──────── Data to examine
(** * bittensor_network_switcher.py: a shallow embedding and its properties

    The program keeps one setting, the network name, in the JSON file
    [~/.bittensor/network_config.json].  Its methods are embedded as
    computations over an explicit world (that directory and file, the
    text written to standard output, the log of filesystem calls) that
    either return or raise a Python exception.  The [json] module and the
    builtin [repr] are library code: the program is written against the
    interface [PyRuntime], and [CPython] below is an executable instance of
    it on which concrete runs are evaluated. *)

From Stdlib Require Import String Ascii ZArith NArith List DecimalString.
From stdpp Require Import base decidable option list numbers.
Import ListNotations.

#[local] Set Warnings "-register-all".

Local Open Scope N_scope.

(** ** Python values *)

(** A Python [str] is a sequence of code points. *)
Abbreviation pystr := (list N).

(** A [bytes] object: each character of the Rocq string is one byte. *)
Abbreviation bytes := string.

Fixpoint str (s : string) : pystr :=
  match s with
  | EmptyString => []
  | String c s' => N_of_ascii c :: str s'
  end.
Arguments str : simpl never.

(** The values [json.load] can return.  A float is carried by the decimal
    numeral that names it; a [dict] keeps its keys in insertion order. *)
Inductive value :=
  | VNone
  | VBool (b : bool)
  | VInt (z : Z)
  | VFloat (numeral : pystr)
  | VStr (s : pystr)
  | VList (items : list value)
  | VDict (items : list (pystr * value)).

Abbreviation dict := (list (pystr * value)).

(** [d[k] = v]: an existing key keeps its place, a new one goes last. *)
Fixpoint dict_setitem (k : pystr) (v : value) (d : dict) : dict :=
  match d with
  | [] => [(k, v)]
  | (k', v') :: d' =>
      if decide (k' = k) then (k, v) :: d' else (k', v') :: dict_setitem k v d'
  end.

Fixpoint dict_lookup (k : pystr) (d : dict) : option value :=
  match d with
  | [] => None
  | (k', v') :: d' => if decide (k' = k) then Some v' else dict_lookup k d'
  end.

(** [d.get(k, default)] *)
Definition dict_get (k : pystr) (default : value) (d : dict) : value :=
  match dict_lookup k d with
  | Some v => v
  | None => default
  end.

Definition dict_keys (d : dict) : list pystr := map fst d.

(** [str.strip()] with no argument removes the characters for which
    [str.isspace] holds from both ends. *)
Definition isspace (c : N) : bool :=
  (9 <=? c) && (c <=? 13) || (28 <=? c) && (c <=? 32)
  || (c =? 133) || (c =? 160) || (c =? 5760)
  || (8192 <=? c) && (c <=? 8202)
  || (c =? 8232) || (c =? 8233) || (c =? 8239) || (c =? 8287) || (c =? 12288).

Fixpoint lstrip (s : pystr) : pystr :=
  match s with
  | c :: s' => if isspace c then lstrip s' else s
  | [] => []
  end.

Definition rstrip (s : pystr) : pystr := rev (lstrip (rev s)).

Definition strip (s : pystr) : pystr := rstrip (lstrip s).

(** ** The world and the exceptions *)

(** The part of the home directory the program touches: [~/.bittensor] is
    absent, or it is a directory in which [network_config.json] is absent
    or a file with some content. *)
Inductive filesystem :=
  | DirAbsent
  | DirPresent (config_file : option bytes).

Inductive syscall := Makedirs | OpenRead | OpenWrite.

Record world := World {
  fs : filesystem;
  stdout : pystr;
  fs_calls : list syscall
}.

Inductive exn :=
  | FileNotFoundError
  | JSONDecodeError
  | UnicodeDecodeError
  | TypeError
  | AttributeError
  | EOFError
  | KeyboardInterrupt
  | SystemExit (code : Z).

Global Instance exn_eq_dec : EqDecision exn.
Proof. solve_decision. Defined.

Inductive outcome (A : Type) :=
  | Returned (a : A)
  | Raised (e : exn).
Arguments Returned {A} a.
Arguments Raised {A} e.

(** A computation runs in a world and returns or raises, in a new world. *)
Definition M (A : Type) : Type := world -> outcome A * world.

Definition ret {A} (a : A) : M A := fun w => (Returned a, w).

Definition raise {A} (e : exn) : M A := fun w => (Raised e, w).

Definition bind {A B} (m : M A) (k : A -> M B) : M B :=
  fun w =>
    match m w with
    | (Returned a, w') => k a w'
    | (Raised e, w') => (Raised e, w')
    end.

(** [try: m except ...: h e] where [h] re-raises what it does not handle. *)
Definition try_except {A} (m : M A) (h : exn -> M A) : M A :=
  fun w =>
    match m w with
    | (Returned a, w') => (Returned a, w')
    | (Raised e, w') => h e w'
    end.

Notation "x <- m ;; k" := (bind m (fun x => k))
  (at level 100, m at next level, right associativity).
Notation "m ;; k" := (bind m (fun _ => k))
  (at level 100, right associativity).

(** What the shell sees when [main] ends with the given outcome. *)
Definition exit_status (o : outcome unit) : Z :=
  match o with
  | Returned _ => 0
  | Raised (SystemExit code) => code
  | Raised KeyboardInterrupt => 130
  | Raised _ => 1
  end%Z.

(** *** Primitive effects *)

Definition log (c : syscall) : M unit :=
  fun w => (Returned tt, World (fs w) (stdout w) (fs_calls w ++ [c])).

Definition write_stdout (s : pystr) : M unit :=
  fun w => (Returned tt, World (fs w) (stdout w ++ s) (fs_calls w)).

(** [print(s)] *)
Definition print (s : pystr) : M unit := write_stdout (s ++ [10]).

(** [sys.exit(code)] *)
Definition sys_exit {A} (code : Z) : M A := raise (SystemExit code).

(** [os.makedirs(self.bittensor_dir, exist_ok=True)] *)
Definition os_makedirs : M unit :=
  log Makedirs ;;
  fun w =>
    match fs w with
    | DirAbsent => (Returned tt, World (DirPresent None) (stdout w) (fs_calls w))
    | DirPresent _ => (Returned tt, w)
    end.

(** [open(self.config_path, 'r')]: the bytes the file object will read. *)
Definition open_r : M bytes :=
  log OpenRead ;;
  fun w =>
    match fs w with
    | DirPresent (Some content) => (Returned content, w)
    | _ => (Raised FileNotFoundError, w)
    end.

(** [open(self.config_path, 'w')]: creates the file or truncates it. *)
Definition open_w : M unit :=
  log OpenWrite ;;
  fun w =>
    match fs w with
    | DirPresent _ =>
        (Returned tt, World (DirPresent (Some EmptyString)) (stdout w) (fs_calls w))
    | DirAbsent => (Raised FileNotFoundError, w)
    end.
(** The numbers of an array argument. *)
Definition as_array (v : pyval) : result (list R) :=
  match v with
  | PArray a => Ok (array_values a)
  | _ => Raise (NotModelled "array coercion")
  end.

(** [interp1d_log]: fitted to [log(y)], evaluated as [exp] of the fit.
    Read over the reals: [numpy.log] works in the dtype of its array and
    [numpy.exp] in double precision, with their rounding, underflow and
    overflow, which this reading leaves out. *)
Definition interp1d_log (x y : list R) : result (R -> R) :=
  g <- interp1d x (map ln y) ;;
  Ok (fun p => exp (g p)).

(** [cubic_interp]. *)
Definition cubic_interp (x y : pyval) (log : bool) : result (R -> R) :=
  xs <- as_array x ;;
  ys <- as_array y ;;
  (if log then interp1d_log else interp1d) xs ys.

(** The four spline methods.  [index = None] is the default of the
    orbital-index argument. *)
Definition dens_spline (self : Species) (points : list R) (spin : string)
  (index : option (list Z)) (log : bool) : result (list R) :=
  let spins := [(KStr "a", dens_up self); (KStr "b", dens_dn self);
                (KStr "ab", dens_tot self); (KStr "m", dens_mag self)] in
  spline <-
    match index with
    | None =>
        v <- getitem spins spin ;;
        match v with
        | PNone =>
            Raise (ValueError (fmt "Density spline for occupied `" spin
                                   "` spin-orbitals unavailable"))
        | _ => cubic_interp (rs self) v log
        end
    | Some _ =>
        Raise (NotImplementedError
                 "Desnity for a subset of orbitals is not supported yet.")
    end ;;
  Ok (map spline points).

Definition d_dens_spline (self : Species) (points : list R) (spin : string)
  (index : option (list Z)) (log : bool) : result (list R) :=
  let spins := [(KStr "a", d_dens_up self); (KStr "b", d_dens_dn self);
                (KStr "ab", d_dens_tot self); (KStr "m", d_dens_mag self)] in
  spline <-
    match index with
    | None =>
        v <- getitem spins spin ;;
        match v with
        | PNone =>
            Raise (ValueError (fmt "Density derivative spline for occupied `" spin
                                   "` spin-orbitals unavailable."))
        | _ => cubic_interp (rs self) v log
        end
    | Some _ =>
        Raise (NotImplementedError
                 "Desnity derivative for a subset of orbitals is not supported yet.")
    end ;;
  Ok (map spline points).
────────────────
— Exercise goal —
Lines holding the string "level": find them in the listing above and copy each one.

— Finished exercise —
  (at level 100, m at next level, right associativity).
  (at level 100, right associativity).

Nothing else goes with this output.